There are all sorts of reasons people want to stop their gift:
- They lost their job
- Expenses have suddenly increased
- They are unhappy with you
- They are not feeling any joy in supporting you
While you can’t do much about the first two, the second two should give you a lot of food for thought. What is it that makes them unhappy? What can you do to reignite their joy?
If stopping my gift starts becoming an exercise in futility—if I am having a hard time figuring out how to stop the automatic giving—my annoyance will turn to irritation, my irritation to anger, and my quiet steaming to loud and often accusations against your organizations.
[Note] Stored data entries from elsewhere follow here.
(** * The Figma plugin bridge (figma-mcp, plugin-bridge.ts)

    A shallow embedding of [PluginBridge]: the newline-framed command
    channel to the plugin child process, the id generator, the map of
    response callbacks and the carry buffer of partial reads.

    JavaScript strings are sequences of UTF-16 code units; a code unit is a
    number in [N].  The promises handed to callers and the console are part
    of the modelled state, so that "the caller's promise is settled" and
    "the reply is only logged" are statements about that state. *)

From Stdlib Require Import ZArith NArith List Lia Bool Permutation.
From Stdlib Require Import Strings.String Strings.Ascii.
From Stdlib Require Import Numbers.DecimalZ Numbers.DecimalPos Numbers.DecimalN.
From stdpp Require Import base option list gmap.

Set Warnings "-register-all".

Local Open Scope N_scope.
Local Open Scope list_scope.

(** ** Strings *)

Abbreviation jsstring := (list N).

(** A string literal of the source, as code units. *)
Definition js (s : string) : jsstring :=
  List.map N_of_ascii (list_ascii_of_string s).

Definition LF : N := 10.

(** [String.prototype.split] with a one-code-unit separator: the result is
    never empty, and a string without separator is returned whole. *)
Fixpoint split (sep : N) (s : jsstring) : list jsstring :=
  match s with
  | [] => [[]]
  | c :: r =>
      if N.eqb c sep then [] :: split sep r
      else match split sep r with
           | [] => [[c]]
           | seg :: segs => (c :: seg) :: segs
           end
  end.

(** [Array.prototype.pop]: the last element ([None] for [undefined] on an
    empty array) and the array without it. *)
Definition pop {A : Type} (l : list A) : option A * list A :=
  (last l, removelast l).
(** * Renderscript: render-task orchestration and browser-pool lifecycle

A shallow embedding of the task state machines ([PageTask.process],
[Renderer._processPage]), the request interception pipeline
([BrowserPage.#updateContext], [Renderer._defineRequestContextForPage]),
the rolling pool ([RollingRenderer]) and the two revisions of
[TasksManager], followed by the properties established about them.

Asynchronous code is embedded in direct style: every [await] on the
browser, the clock or another collaborator takes its outcome from an
environment record (one field per suspension point, named after the
source line it stands for), and every call that leaves the process is
appended to a trace of effects. *)

From Stdlib Require Import ZArith String List Lia Bool.
From stdpp Require Import base strings gmap list.

Local Open Scope string_scope.
Local Open Scope Z_scope.

(** ** JavaScript values shared by all components *)

(** A thrown value: [err.message] and the optional [err.timeout] carried by
    [FetchError]. *)
Record JsError := mkError {
  message : string;
  err_timeout : option bool;
}.

Definition Error (msg : string) : JsError := mkError msg None.

(** How an awaited promise settles. *)
Inductive settled (A : Type) : Type :=
| Fulfilled (a : A)
| RejectedWith (e : JsError).
Arguments Fulfilled {A} a.
Arguments RejectedWith {A} e.

(** [hay.includes(needle)], also the meaning of [hay.match(/needle/)] for a
    pattern without metacharacters. *)
Fixpoint includes (needle hay : string) : bool :=
  if String.prefix needle hay then true
  else match hay with
       | EmptyString => false
       | String _ rest => includes needle rest
       end.

(** [Boolean(x)] on an optional boolean. *)
Definition Boolean (x : option bool) : bool :=
  match x with Some b => b | None => false end.

(** Truthiness of an optional number: [undefined] and [0] are falsy. *)
Definition truthy (x : option Z) : bool :=
  match x with Some n => negb (n =? 0) | None => false end.

Definition is_some {A} (x : option A) : bool :=
  match x with Some _ => true | None => false end.

(** ** Asynchronous code in direct style

[M S A]: a computation over a state [S] that either fulfils with an [A]
or rejects; a rejection skips the rest of the block, like a [throw]. *)

Definition M (S A : Type) : Type := S -> settled A * S.

Definition ret {S A} (a : A) : M S A := fun s => (Fulfilled a, s).

Definition throw {S A} (e : JsError) : M S A := fun s => (RejectedWith e, s).

Definition bind {S A B} (m : M S A) (k : A -> M S B) : M S B :=
  fun s => match m s with
           | (Fulfilled a, s') => k a s'
           | (RejectedWith e, s') => (RejectedWith e, s')
           end.

(** [try { m } catch (e) { h e }] *)
Definition try_catch {S A} (m : M S A) (h : JsError -> M S A) : M S A :=
  fun s => match m s with
           | (Fulfilled a, s') => (Fulfilled a, s')
           | (RejectedWith e, s') => h e s'
           end.

(** [try { m } finally { f }]: the outcome of [m] unless [f] rejects. *)
Definition try_finally {S A} (m : M S A) (f : M S unit) : M S A :=
  fun s => match m s with
           | (r, s') => match f s' with
                        | (Fulfilled _, s'') => (r, s'')
                        | (RejectedWith e, s'') => (RejectedWith e, s'')
                        end
           end.

Declare Scope async_scope.
Delimit Scope async_scope with async.
Notation "x <- m ;; k" := (bind m (fun x => k))
  (at level 100, m at next level, k at level 200, right associativity)
  : async_scope.
Notation "m ;;; k" := (bind m (fun _ => k))
  (at level 100, k at level 200, right associativity) : async_scope.
Local Open Scope async_scope.

(** ** lib/tasks/Page.ts *)

Module PageTask.

Record URL := {
  href : string;
  protocol : string;
  host : string;
}.

Record HTTPResponse := {
  status : Z;
  headers : list (string * string);
}.

Record WaitTime := {
  min : option Z;
  max : option Z;
}.

Record RenderTaskParams := {
  url : URL;
  waitTime : WaitTime;
}.

(** The object literal assigned to [this._results]; an absent key is
    [None]. *)
Record TaskResult := {
  statusCode : option Z;
  res_headers : option (list (string * string));
  body : option string;
  resolvedUrl : option string;
  error : option string;
  timeout : option bool;
}.

Record Metrics := {
  m_goto : option Z;
  m_minWait : option Z;
  m_serialize : option Z;
  m_total : option Z;
}.

(** The mutable fields of the task object. *)
Record Task := {
  _results : option TaskResult;
  _metrics : Metrics;
}.

Definition new_Task : Task :=
  {| _results := None;
     _metrics := {| m_goto := None; m_minWait := None;
                    m_serialize := None; m_total := None |} |}.

(** Calls that leave the task, in program order. *)
Inductive Effect :=
| EvGoto (u : URL) (maxWait : option Z)
| EvInjectBaseHref (baseHref : string)
| EvWaitForTimeout (ms : Z)
| EvDebugger
| EvEvaluate (expr : string)
| EvStatsTiming (name : string) (ms : Z)
| EvContextClose.

(** One field per [Date.now()] read and per [await] of [process]. *)
Record Env := {
  now_total : Z;                        (* line 30 *)
  now_goto_start : Z;                   (* line 32 *)
  goto : settled HTTPResponse;          (* line 36 *)
  now_goto_end : Z;                     (* line 44 *)
  injectBaseHref : settled unit;        (* line 49 *)
  now_minWait_start : Z;                (* line 51 *)
  now_minWait_check : Z;                (* line 53 *)
  waitForTimeout : settled unit;        (* line 53 *)
  now_minWait_end : Z;                  (* line 55 *)
  now_serialize_start : Z;              (* line 57 *)
  debugger : settled unit;              (* line 62 *)
  preSerializationUrl : settled string; (* line 66 *)
  outerHTML : settled string;           (* line 67 *)
  postSerializationUrl : settled string;(* line 71 *)
  now_serialize_end : Z;                (* line 73 *)
  now_stats : Z;                        (* line 74 *)
  contextClose : settled unit;          (* line 77 *)
  now_total_end : Z;                    (* line 87 *)
}.

(** State threaded through [process]: the task object and the trace. *)
Record St := {
  task : Task;
  trace : list Effect;
}.

Definition emit (ev : Effect) : M St unit :=
  fun s => (Fulfilled tt, {| task := task s; trace := trace s ++ [ev] |}).

(** [await call]: the call is issued, then settles as the environment
    says. *)
Definition await {A} (ev : Effect) (r : settled A) : M St A :=
  fun s => (r, {| task := task s; trace := trace s ++ [ev] |}).

Definition set_results (r : TaskResult) : M St unit :=
  fun s => (Fulfilled tt,
            {| task := {| _results := Some r; _metrics := _metrics (task s) |};
               trace := trace s |}).

Definition upd_metrics (f : Metrics -> Metrics) : M St unit :=
  fun s => (Fulfilled tt,
            {| task := {| _results := _results (task s);
                          _metrics := f (_metrics (task s)) |};
               trace := trace s |}).

Definition set_goto v (m : Metrics) :=
  {| m_goto := Some v; m_minWait := m_minWait m;
     m_serialize := m_serialize m; m_total := m_total m |}.
Definition set_minWait v (m : Metrics) :=
  {| m_goto := m_goto m; m_minWait := Some v;
     m_serialize := m_serialize m; m_total := m_total m |}.
Definition set_serialize v (m : Metrics) :=
  {| m_goto := m_goto m; m_minWait := m_minWait m;
     m_serialize := Some v; m_total := m_total m |}.
Definition set_total v (m : Metrics) :=
  {| m_goto := m_goto m; m_minWait := m_minWait m;
     m_serialize := m_serialize m; m_total := Some v |}.

(** [minWait - (Date.now() - total)] with [minWait] known to be a
    number. *)
Definition remaining (minWait : option Z) (now total : Z) : Z :=
  match minWait with Some w => w - (now - total) | None => 0 end.

Definition process (p : RenderTaskParams) (e : Env) : M St unit :=
  let total := now_total e in
  let minWait := min (waitTime p) in
  let start := now_goto_start e in
  emit (EvGoto (url p) (max (waitTime p))) ;;;
  match goto e with
  | RejectedWith err =>
      set_results {| statusCode := None; res_headers := None; body := None;
                     resolvedUrl := None;
                     error := Some (message err);
                     timeout := Some (Boolean (err_timeout err)) |}
  | Fulfilled response =>
      upd_metrics (set_goto (now_goto_end e - start)) ;;;
      (* Transforming *)
      let statusCode_ := status response in
      let baseHref := (protocol (url p) +:+ "//" +:+ host (url p)) in
      await (EvInjectBaseHref baseHref) (injectBaseHref e) ;;;
      let start := now_minWait_start e in
      (if (statusCode_ =? 200) && truthy minWait
       then await (EvWaitForTimeout
                     (remaining minWait (now_minWait_check e) total))
                  (waitForTimeout e)
       else ret tt) ;;;
      upd_metrics (set_minWait (now_minWait_end e - start)) ;;;
      let start := now_serialize_start e in
      (* Serialize *)
      await EvDebugger (debugger e) ;;;
      preUrl <- await (EvEvaluate "window.location.href")
                      (preSerializationUrl e) ;;
      body_ <- await (EvEvaluate "document.firstElementChild.outerHTML")
                     (outerHTML e) ;;
      let headers_ := headers response in
      resolvedUrl_ <- await (EvEvaluate "window.location.href")
                            (postSerializationUrl e) ;;
      upd_metrics (set_serialize (now_serialize_end e - start)) ;;;
      emit (EvStatsTiming "renderscript.page.serialize"
                          (now_stats e - start)) ;;;
      (* Cleanup *)
      await EvContextClose (contextClose e) ;;;
      if negb (String.eqb preUrl resolvedUrl_)
      then
        set_results {| statusCode := None; res_headers := None;
                       body := None; resolvedUrl := None;
                       error := Some "unsafe_redirect";
                       timeout := None |}
      else
        upd_metrics (set_total (now_total_end e - total)) ;;;
        set_results {| statusCode := Some statusCode_;
                       res_headers := Some headers_;
                       body := Some body_;
                       resolvedUrl := Some resolvedUrl_;
                       error := None; timeout := None |}
  end.
(** * tqqq_tasty: monthly TQQQ rebalancing against a fixed dollar allocation

    A shallow embedding of [tqqq_tasty.py].  Python values are an inductive
    type, Python floats are the kernel's binary64 numbers, exceptions are an
    error result, and everything the script does to the outside (the shelve
    file, the clock, the brokerage API, the mail relay, the log) is threaded
    through an explicit [world].

    Left out: the set-up of the log file at import time, the polling loop
    under [__main__], failures to open the shelf, and whatever does not
    derive from [Exception] (an interrupt from the keyboard).  f-strings are
    kept as the list of their pieces rather than rendered. *)

From Stdlib Require Import ZArith QArith Qabs Floats Ascii Lia.
From stdpp Require Import gmap strings list.

#[local] Set Warnings "-inexact-float,-register-all".
#[local] Open Scope Z_scope.

(** ** Python values and exceptions *)

Inductive exn :=
| KeyError (key : string)
| TypeError
| ValueError
| OverflowError
| ZeroDivisionError
| AttributeError
| IndexError
| ExternalError (name : string).
(* [ExternalError]: whatever [requests], [smtplib] or a JSON decoder raises;
   like the others it derives from [Exception]. *)

Inductive result (A : Type) :=
| Ok (a : A)
| Raise (e : exn).
Arguments Ok {A} a.
Arguments Raise {A} e.

#[global] Instance result_ret : MRet result := λ A a, Ok a.
#[global] Instance result_bind : MBind result := λ A B k r,
  match r with
  | Ok a => k a
  | Raise e => Raise e
  end.

(** What [response.json()] yields, and what a shelf can hold: JSON data plus
    [datetime] (microseconds since the epoch). *)
Inductive pyval :=
| PNone
| PBool (b : bool)
| PInt (z : Z)
| PFloat (f : float)
| PStr (s : string)
| PList (l : list pyval)
| PDict (d : gmap string pyval)
| PDatetime (t : Z).

(** [bool(v)] *)
Definition truthy (v : pyval) : bool :=
  match v with
  | PNone => false
  | PBool b => b
  | PInt z => negb (z =? 0)
  | PFloat f => negb (f =? 0)%float
  | PStr s => negb (String.eqb s "")
  | PList l => negb (bool_decide (length l = 0%nat))
  | PDict d => negb (bool_decide (size d = 0%nat))
  | PDatetime _ => true
  end.
(** * Notesnook sync core: a shallow embedding of [api/sync/index.ts]

    The file embeds [SyncManager], [Sync], [promiseTimeout] and
    [deserializeItem] as functions in a small trace/exception monad.
    Everything the sync core consumes through an interface (the SignalR
    connection, the collector, the merger, the migration service, the
    encrypted store, the token manager ...) is an oracle of the class
    [Env]: a deterministic function of the interaction history so far.
    Every call to such a collaborator is recorded as an [Event]. *)

From Stdlib Require Import Floats.PrimFloat Strings.Ascii.
From stdpp Require Import base gmap strings list pretty.

Set Default Proof Using "Type".
#[local] Set Warnings "-register-all".

(** ** JavaScript values

    The result of [JSON.parse] and everything reachable from it. Numbers
    are IEEE-754 doubles. Arrays are objects keyed by their indices, as
    they are in JavaScript; the sync core never looks inside one. *)

Inductive JsValue :=
| JUndefined
| JNull
| JBool (b : bool)
| JNum (n : float)
| JStr (s : string)
| JObj (fields : gmap string JsValue).

(** An item is the property bag of a parsed object. *)
Abbreviation Item := (gmap string JsValue).

(** [ToBoolean] *)
Definition truthy (v : JsValue) : bool :=
  match v with
  | JUndefined | JNull => false
  | JBool b => b
  | JNum n => negb (PrimFloat.is_zero n || PrimFloat.is_nan n)
  | JStr s => negb (bool_decide (s = ""))
  | JObj _ => true
  end.

(** [item.k]: a missing property reads as [undefined]. None of the
    properties read by the sync core lives on [Object.prototype]. *)
Definition get (item : Item) (k : string) : JsValue :=
  default JUndefined (item !! k).

(** ["k" in item] *)
Definition has (item : Item) (k : string) : bool :=
  bool_decide (is_Some (item !! k)).

(** [v === "s"] for a string literal [s] *)
Definition is_string (v : JsValue) (s : string) : bool :=
  match v with
  | JStr s' => bool_decide (s' = s)
  | _ => false
  end.

(** [v === 1] *)
Definition is_one (v : JsValue) : bool :=
  match v with
  | JNum n => PrimFloat.eqb n 1%float
  | _ => false
  end.

(** ** Strings *)

(** [hay.includes(needle)] *)
Definition includes (needle hay : string) : bool :=
  bool_decide (is_Some (String.index 0 needle hay)).

(** [array.includes(s)] on an array of strings *)
Definition array_includes (array : list string) (s : string) : bool :=
  bool_decide (s ∈ array).

(** Line terminators, which [.] does not match without the [s] flag:
    LF, CR and (in UTF-8) U+2028, U+2029. *)
Definition LF : string := String "010"%char "".
Definition CR : string := String "013"%char "".
Definition LS : string :=
  String "226"%char (String "128"%char (String "168"%char "")).
Definition PS : string :=
  String "226"%char (String "128"%char (String "169"%char "")).

Definition at_line_terminator (s : string) : bool :=
  String.prefix LF s || String.prefix CR s
  || String.prefix LS s || String.prefix PS s.

(** The greedy capture group (any characters but line terminators) from
    the start of [s] *)
Fixpoint dot_star (s : string) : string :=
  match s with
  | EmptyString => EmptyString
  | String c rest =>
      if at_line_terminator s then EmptyString else String c (dot_star rest)
  end.

(** [exec] of the regular expression of [SyncManager.start] (the text
    "HubException: " followed by a greedy capture group, flags [gm]) on
    [message]: [None] for [null], otherwise the first capture group of
    the leftmost match. The regular expression is a fresh literal, so
    [lastIndex] is 0. *)
Definition HubException_exec (message : string) : option string :=
  let prefix := "HubException: " in
  i ← String.index 0 prefix message;
  Some (dot_star (String.substring (i + String.length prefix)
                    (String.length message - (i + String.length prefix))
                    message)).

(** ** Exceptions and outcomes *)

(** A thrown value: an instance of [Error] with its message, or any
    other value (one that has no string [message] property). *)
Inductive Exn :=
| ErrorObj (message : string)
| NonError.

(** What the engine throws on a property access on [undefined]/[null],
    on a call of a non-function, and on a property write to a primitive
    in strict mode. The message text is the engine's. *)
Definition TypeError : Exn := ErrorObj "TypeError".

Inductive Outcome (A : Type) :=
| Returned (a : A)
| Raised (e : Exn).
Arguments Returned {A} a.
Arguments Raised {A} e.

(** A promise as seen by [Promise.race] against a timer: it settles at
    some time (milliseconds after the race starts) or never. *)
Inductive Promise (A : Type) :=
| Settles (at_ms : Z) (o : Outcome A)
| Never.
Arguments Settles {A} at_ms o.
Arguments Never {A}.

(** ** Typed data of the wire protocol and of the store *)

(** [Cipher<"base64">]; the fields the sync core compares with [null]
    are optional. *)
Record Cipher := {
  cipher : option string;
  iv : option string;
  salt : option string;
  cipher_length : float
}.

(** [SyncItem = { id; v } & Cipher] *)
Record SyncItem := {
  item_id : string;
  item_v : float;
  item_cipher : Cipher
}.

(** [SyncTransferItem]: a batch of one declared type *)
Record SyncTransferItem := {
  items : list SyncItem;
  type : string
}.

(** [SerializedKey] *)
Record SerializedKey := {
  serialized_key : option string;
  serialized_salt : option string
}.

Record User := { isEmailConfirmed : bool }.

Record Attachment := { hash : string; chunkSize : float }.
Record DownloadableFile := { filename : string; file_chunkSize : float }.

Inductive SyncType := type_full | type_fetch | type_send.
Record SyncOptions := { sync_type : SyncType; force : option bool }.

Inductive HubConnectionState :=
| Disconnected | Connecting | Connected | Disconnecting | Reconnecting.

#[global] Instance HubConnectionState_eq_dec : EqDecision HubConnectionState.
Proof. solve_decision. Defined.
As everyone should know, when things go well we tend to tell 3-5 people about the experience. But when something goes wrong, we tell the world. And you want to world to hear good things about you.
So on your Donate page, provide information on how to stop a monthly gift. Make it as easy as giving the gift. And when someone clicks on that particular button, make sure you have a mechanism to reach out—personally!—to them and find out if there is anything you could do to change their mind.
Janet Levine works with nonprofits, helping them to increase their fundraising capacity and go from mired to inspired. Learn more at www.janetlevineconsulting.com. While there, sign up for the newsletter and contact Janet for a free, 30-minute consultation.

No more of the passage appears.